Social and cultural history and political economy of modern Egypt, Palestine, Israel, US foreign policy in the Middle East, Palestinian-Israeli conflict

Joel Beinin is the Donald J. McLachlan Professor of History and Professor of Middle East History, Emeritus at Stanford University. His research and writing focus on the social and cultural history and political economy of modern Egypt, Palestine, and Israel, and the Palestinian-Israeli Conflict.

He received his Ph.D. from the University of Michigan in 1982 and taught at Stanford from 1983 to 2019 with a hiatus as Director of Middle East Studies and Professor of History at the American University in Cairo in 2006-08.

In 2002 he served as president of the Middle East Studies Association of North America. He has written or edited twelve books, among them: A Critical Political Economy of the Modern Middle East, co-edited with Bassam Haddad and Sherene Seikaly; Workers and Thieves: Labor Movements and Popular Uprisings in Tunisia and Egypt; Social Movements, Mobilization, and Contestation in the Middle East and North Africa, co-edited with Frédéric Vairel; and The Struggle for Worker Rights in Egypt.

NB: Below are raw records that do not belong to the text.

Lemma tensormap_hash_base_addr_only_witness :
  pto2_tensormap_hash (mkTM [] 16 [] 0 0 [] 0) s4_A
  = pto2_tensormap_hash (mkTM [] 16 [] 0 0 [] 0) s4_B /\
  0 <= pto2_tensormap_hash (mkTM [] 16 [] 0 0 [] 0) s4_A < 16.
Proof.
  destruct (tensormap_hash_base_addr_only (mkTM [] 16 [] 0 0 [] 0) s4_A s4_B 4)
    as [H1 H2].
  split.
  - apply H1. reflexivity.
  - apply H2; [lia | reflexivity].
Defined.

(* ------------------------------------------------------------------ *)
(** ** C4: the S4 pair *)

(** C4 (code defect): on the S4 pair the per-axis hyper-rectangle branch
    decides (it returns [Some _], so [complex_overlap] is not reached),
    but it answers [COVERED]: axis 1 does not intersect, which clears
    [overlap] and leaves [contains] true, and [contains] is tested
    first.  The two element sets are disjoint. *)
Theorem s4_per_axis_covered :
  hyper_rect_status s4_A s4_B = Some COVERED /\
  is_overlap s4_A s4_B = COVERED /\
  elem_offsets s4_A = [0; 1; 2; 3; 4; 5; 10; 11; 12; 13; 14; 15; 20; 21; 22; 23; 24; 25] /\
  elem_offsets s4_B = [6; 7; 8; 16; 17; 18; 26; 27; 28].
Proof. repeat split; reflexivity. Qed.

(* ------------------------------------------------------------------ *)
(** ** C1: the S3 pair *)

(** C1 (counterexample): every byte the S3 read reaches is written by the
    S3 write, yet the read is classified [OTHER] against the write: the
    1-D branch asks whether the reader's segment contains the producer's. *)
Lemma s3_read_not_covered :
  (forall b, reach_byte s3_read b -> reach_byte s3_write b) /\
  is_overlap s3_read s3_write = OTHER.
Proof.
  split; [|reflexivity].
  intros b (o & Ho & Hb). unfold elem_offsets in Ho. simpl in Ho.
  change (In o (offsets_from 64 [1] [128])) in Ho.
  apply offsets_from_1d in Ho as (k & Hk & ->).
  exists (64 + k * 1). split; [|exact Hb].
  unfold elem_offsets. simpl. change (In (64 + k * 1) (offsets_from 0 [1] [256])).
  apply offsets_from_1d. exists (64 + k). split; lia.
Qed.

(* ------------------------------------------------------------------ *)
(** ** C1: the 1-D branch *)

Lemma byte_seg_1d (t : Tensor) (n : Z) :
  ndims t = 1%nat -> strides t = [1] -> repeats t = [n] -> 1 <= n ->
  0 <= start_offset t ->
  (start_offset t + n) * get_element_size (dtype t) < 2 ^ 64 ->
  byte_fuzzy_seg t =
  mkSeg (start_offset t * get_element_size (dtype t))
        ((start_offset t + n) * get_element_size (dtype t)).
Proof.
  intros Hn Hs Hr Hn1 Hso Hov.
  pose proof (get_element_size_pos (dtype t)) as Hes.
  unfold byte_fuzzy_seg, to_byte_seg, get_fuzzy_seg.
  rewrite Hn, Hs, Hr. simpl.
  unfold add64, mul64, sub64.
  rewrite (u64_id (n - 1)) by nia. rewrite (u64_id (1 * (n - 1))) by nia.
  rewrite (u64_id (start_offset t + 1 * (n - 1))) by nia.
  rewrite (u64_id (start_offset t + 1 * (n - 1) + 1)) by nia.
  replace (start_offset t + 1 * (n - 1) + 1) with (start_offset t + n) by lia.
  rewrite !u64_id by nia. reflexivity.
Qed.
(** C1 (amended). A legacy list for any signal together with a context
    group list for any signal, the same or another, makes [Validate] return
    the "cannot use ..." error: the two shapes exclude each other across the
    whole configuration.  A configuration that keeps to one shape passes
    this check, and its result is that of the parsers. *)
Theorem mixed_shapes_rejected (c : Config) :
  (uses_legacy c /\ uses_grouped c -> Validate c = Some mixed_shapes_message) /\
  (~ (uses_legacy c /\ uses_grouped c) -> Validate c = first_error (jobs c)).
Proof.
  split; [apply Validate_mixed | apply Validate_one_shape].
Qed.

(** C2 (amended). [Validate] returns nil exactly when the configuration does
    not combine the two shapes and every parse job succeeds: each non-empty
    legacy list through [ParseStatements], and each context group through
    [ParseContextStatements] of a parser collection that could be built.
    In every other case it returns an error.  [Validate] has the
    configuration as its only input and an error as its only output: it
    takes no telemetry and keeps none of the parsed statements. *)
Theorem Validate_nil_iff (c : Config) :
  (Validate c = None <->
   ~ (uses_legacy c /\ uses_grouped c) /\
   (forall j, j ∈ jobs c -> run j = None)) /\
  (Validate c <> None <->
   (uses_legacy c /\ uses_grouped c) \/
   (exists j, j ∈ jobs c /\ run j <> None)).
Proof.
  split; [apply Validate_None|].
  rewrite Validate_jobs. destruct (_ && _) eqn:Hg.
  - apply guard_true in Hg. split; [intros _; left; exact Hg | discriminate].
  - apply guard_false in Hg. split.
    + intros Hne. right.
      induction (jobs c) as [|j js IH]; simpl in Hne; [contradiction|].
      destruct (run j) eqn:Hr.
      * exists j. split; [left | rewrite Hr; discriminate].
      * destruct (IH Hne) as (j' & Hin & Hj'). exists j'. split; [right|]; assumption.
    + intros [Hmix | (j & Hin & Hj)] Hnone; [contradiction|].
      apply Hj. apply (proj1 (first_error_None (jobs c)) Hnone j Hin).
Qed.
(** C4.  The trend has 30 points; the point at index [k] (from 0) is that
    of the calendar day [29 - k] days before the day of the clock, so the
    points run from the oldest day to the current one; it carries the target
    of the habit and the time and status of the entry logged for that day,
    or 0 minutes and the status 'none' when there is none. *)
Theorem last30Days_points :
  forall (habit : Habit) (es : list HabitEntry) (now : Date),
    let pts := HabitStats.last30Days habit es now in
    List.length pts = 30%nat
    /\ forall k : nat, (k < 30)%nat ->
         exists p, nth_error pts k = Some p
           /\ let day := subDays now (29 - Z.of_nat k) in
              dayNumber day = dayNumber now - 29 + Z.of_nat k
              /\ HabitStats.pointDate p = format_MMM_dd day
              /\ HabitStats.pointTarget p = targetTime habit
              /\ match find (forKey (id habit) (format_yyyy_MM_dd day)) es with
                 | Some e => HabitStats.pointTimeSpent p = timeSpent e
                             /\ HabitStats.pointStatus p = status e
                 | None => HabitStats.pointTimeSpent p = 0
                           /\ HabitStats.pointStatus p = StatusNone
                 end.
Proof.
  intros habit es now pts; subst pts.
  unfold HabitStats.last30Days; rewrite last30DaysLoop_unfold; cbn [app].
  split; [now rewrite length_map, length_rev, length_seq|].
  intros k Hk.
  exists (HabitStats.trendPoint habit es (29 - Z.of_nat k) now).
  split.
  - rewrite nth_error_map.
    assert (E : nth_error (rev (seq 0 30)) k = Some (29 - k)%nat).
    { do 30 (destruct k as [|k]; [reflexivity|]); lia. }
    rewrite E; cbn [option_map]; do 2 f_equal; lia.
  - cbn zeta; split; [rewrite dayNumber_subDays; ring|].
    apply trendPoint_fields.
Qed.



(** The example of the specification: 45 minutes against a target of 30
    show as 150 percent. *)
Lemma percentOfTarget_example : Js.to_Z (percentOfTarget 45 30) = Some 150.
Proof. vm_compute; reflexivity. Qed.

(** The quotient is that of binary64: 23 entries done out of 40 give
    57.49999999999999 before rounding, and a rate of 57. *)
Lemma completionRate_binary64 :
  Js.to_Z (Js.Math_round (Js.mul (Js.div (Js.of_Z 23) (Js.of_Z 40)) (Js.of_Z 100)))
  = Some 57.
Proof. vm_compute; reflexivity. Qed.

Lemma renderCell_day s day dateStr habit (t1 t2 : Date) :
  dayNumber t1 = dayNumber t2 ->
  renderCell s day dateStr habit t1 = renderCell s day dateStr habit t2.
Proof.
  intros H; unfold renderCell, bind.
  now rewrite (startOfToday_day t1 t2 H).
Qed.

Lemma renderGrid_day s (t1 t2 : Date) :
  dayNumber t1 = dayNumber t2 -> renderGrid s t1 = renderGrid s t2.
Proof.
  intros H; unfold renderGrid; rewrite !mapClock_map.
  apply map_ext; intros day.
  unfold renderRow, bind, ret.
  rewrite (isToday_day day t1 t2 H), !mapClock_map.
  f_equal.
  apply map_ext; intros h; now apply renderCell_day.
Qed.

Lemma trendPoint_day habit es i (t1 t2 : Date) :
  dayNumber t1 = dayNumber t2 ->
  HabitStats.trendPoint habit es i t1 = HabitStats.trendPoint habit es i t2.
Proof.
  intros H; unfold HabitStats.trendPoint, bind, ret, new_Date.
  assert (E : dayNumber (subDays t1 i) = dayNumber (subDays t2 i))
    by (rewrite !dayNumber_subDays; now rewrite H).
  now rewrite (format_yyyy_MM_dd_day _ _ E), (format_MMM_dd_day _ _ E).
Qed.

Lemma last30Days_day habit es (t1 t2 : Date) :
  dayNumber t1 = dayNumber t2 ->
  HabitStats.last30Days habit es t1 = HabitStats.last30Days habit es t2.
Proof.
  intros H; unfold HabitStats.last30Days; rewrite !last30DaysLoop_unfold.
  f_equal; apply map_ext; intros i; now apply trendPoint_day.
Qed.

(** C9, as stated, fails: with the same habits, entries, habit and month in
    view, the grid and the trend computed at two readings of the clock
    differ. *)
Lemma projections_read_the_clock :
  renderGrid sampleState clockJan5 <> renderGrid sampleState clockJan7
  /\ HabitStats.last30Days sampleHabit (entries sampleState) clockJan5
     <> HabitStats.last30Days sampleHabit (entries sampleState) clockJan7
  /\ ~ (forall s, ignoresClock (renderGrid s))
  /\ ~ (forall h es, ignoresClock (HabitStats.last30Days h es)).
Proof.
  assert (G : renderGrid sampleState clockJan5 <> renderGrid sampleState clockJan7).
  { intros H.
    apply (f_equal (fun rows => map isCurrentDay rows)) in H.
    vm_compute in H; discriminate H. }
  assert (T : HabitStats.last30Days sampleHabit (entries sampleState) clockJan5
              <> HabitStats.last30Days sampleHabit (entries sampleState) clockJan7).
  { intros H.
    apply (f_equal (fun pts => map HabitStats.pointDate pts)) in H.
    vm_compute in H; discriminate H. }
  split; [exact G|]. split; [exact T|]. split.
  - intros H; exact (G (H sampleState clockJan5 clockJan7)).
  - intros H; exact (T (H sampleHabit (entries sampleState) clockJan5 clockJan7)).
Qed.

(** C9, amended.  The completion rate, the journal and the count of entries
    are functions of the habit and the entries alone.  The monthly grid and
    the 30-day trend read the clock, and of the clock only the calendar day:
    two readings on the same day give the same grid and the same trend. *)
Theorem projections_depend_on_the_day_alone :
  forall (s : AppState) (habit : Habit) (es : list HabitEntry) (t1 t2 : Date),
    dayNumber t1 = dayNumber t2 ->
    renderGrid s t1 = renderGrid s t2
    /\ HabitStats.render habit es t1 = HabitStats.render habit es t2
    /\ (forall t t',
          HabitStats.viewCompletionRate (HabitStats.render habit es t)
          = HabitStats.viewCompletionRate (HabitStats.render habit es t')
          /\ HabitStats.viewJournal (HabitStats.render habit es t)
             = HabitStats.viewJournal (HabitStats.render habit es t')
          /\ HabitStats.viewTotalEntries (HabitStats.render habit es t)
             = HabitStats.viewTotalEntries (HabitStats.render habit es t')).
Proof.
  intros s habit es t1 t2 H.
  split; [now apply renderGrid_day|].
  split.
  - unfold HabitStats.render, bind, ret.
    now rewrite (last30Days_day habit es t1 t2 H).
  - intros t t'; repeat split.
Qed.

Lemma projections_depend_on_the_day_alone_witness :
  dayNumber clockJan5 = dayNumber (clockJan5 + 1000)
  /\ renderGrid sampleState clockJan5 = renderGrid sampleState (clockJan5 + 1000).
Proof.
  split; [reflexivity|].
  apply (projections_depend_on_the_day_alone sampleState sampleHabit []
           clockJan5 (clockJan5 + 1000)).
  reflexivity.
Defined.

(* ================================================================= *)
(** ** [parseInt] on decimal numerals *)

Lemma digitValue_digitChar (d : Z) :
  0 <= d <= 9 -> Js.digitValue (Js.digitChar d) = Some d.
Proof.
  intros H.
  assert (C : d = 0 \/ d = 1 \/ d = 2 \/ d = 3 \/ d = 4 \/ d = 5 \/ d = 6
              \/ d = 7 \/ d = 8 \/ d = 9) by lia.
  repeat (destruct C as [->|C]; [reflexivity|]); subst; reflexivity.
Qed.

Lemma parseDigits_digit (d : Z) (r : string) (acc : option Z) :
  0 <= d <= 9 ->
  Js.parseDigits 10 (String (Js.digitChar d) r) acc
  = Js.parseDigits 10 r
      (Some (match acc with Some a => a * 10 + d | None => d end)).
Proof.
  intros H; cbn [Js.parseDigits]; rewrite (digitValue_digitChar d H).
  destruct (Z.ltb_spec d 10); [reflexivity|lia].
Qed.

Lemma parseDigits_digitsFrom (fuel : nat) :
  forall (n : Z) (tail : string),
    0 <= n < 2 ^ Z.of_nat fuel -> (0 < fuel)%nat ->
    Js.parseDigits 10 (Js.digitsFrom fuel n tail) None
    = Js.parseDigits 10 tail (Some n).
Proof.
  induction fuel as [|f IH]; intros n tail Hn Hf; [lia|].
  cbn [Js.digitsFrom].
  destruct (Z.ltb_spec n 10) as [Hlt|Hge].
  - rewrite Z.mod_small by lia. now rewrite parseDigits_digit by lia.
  - assert (Hpow : 2 ^ Z.of_nat (S f) = 2 * 2 ^ Z.of_nat f)
      by (rewrite Nat2Z.inj_succ, Z.pow_succ_r; lia).
    assert (Hf' : (0 < f)%nat).
    { destruct f; [|lia]. cbn in Hn; lia. }
    rewrite IH; [|split; [apply Z.div_pos; lia|]|assumption].
    + rewrite parseDigits_digit by (pose proof (Z.mod_pos_bound n 10); lia).
      do 2 f_equal. pose proof (Z.div_mod n 10); lia.
    + apply Z.div_lt_upper_bound; lia.
Qed.

Lemma toDecimal_fuel (n : Z) :
  0 <= n -> n < 2 ^ Z.of_nat (S (Z.to_nat (Z.log2 n))).
Proof.
  intros H.
  rewrite Nat2Z.inj_succ, Z2Nat.id by apply Z.log2_nonneg.
  destruct (Z.eq_dec n 0) as [->|]; [reflexivity|].
  apply Z.log2_spec; lia.
Qed.

Lemma parseDigits_toDecimal (n : Z) :
  0 <= n -> Js.parseDigits 10 (Js.toDecimal n) None = Some n.
Proof.
  intros H; unfold Js.toDecimal.
  rewrite parseDigits_digitsFrom; [reflexivity| |lia].
  split; [assumption|now apply toDecimal_fuel].
Qed.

His articles have been published in leading scholarly journals as well as Jacobin, Carnegie Papers, The Nation, Le Monde Diplomatique, Middle East Report, Jadaliyya, The Los Angeles Times, The San Francisco Chronicle, The San Jose Mercury News, and several blogs. He has been interviewed on Al-Jazeera TV, BBC radio, (US) National Public Radio, and many other TV and radio programs throughout the world as well by the global print media.

"Democracy remains the most effective way to tackle terror, stop bloodshed and political violence in Arab countries."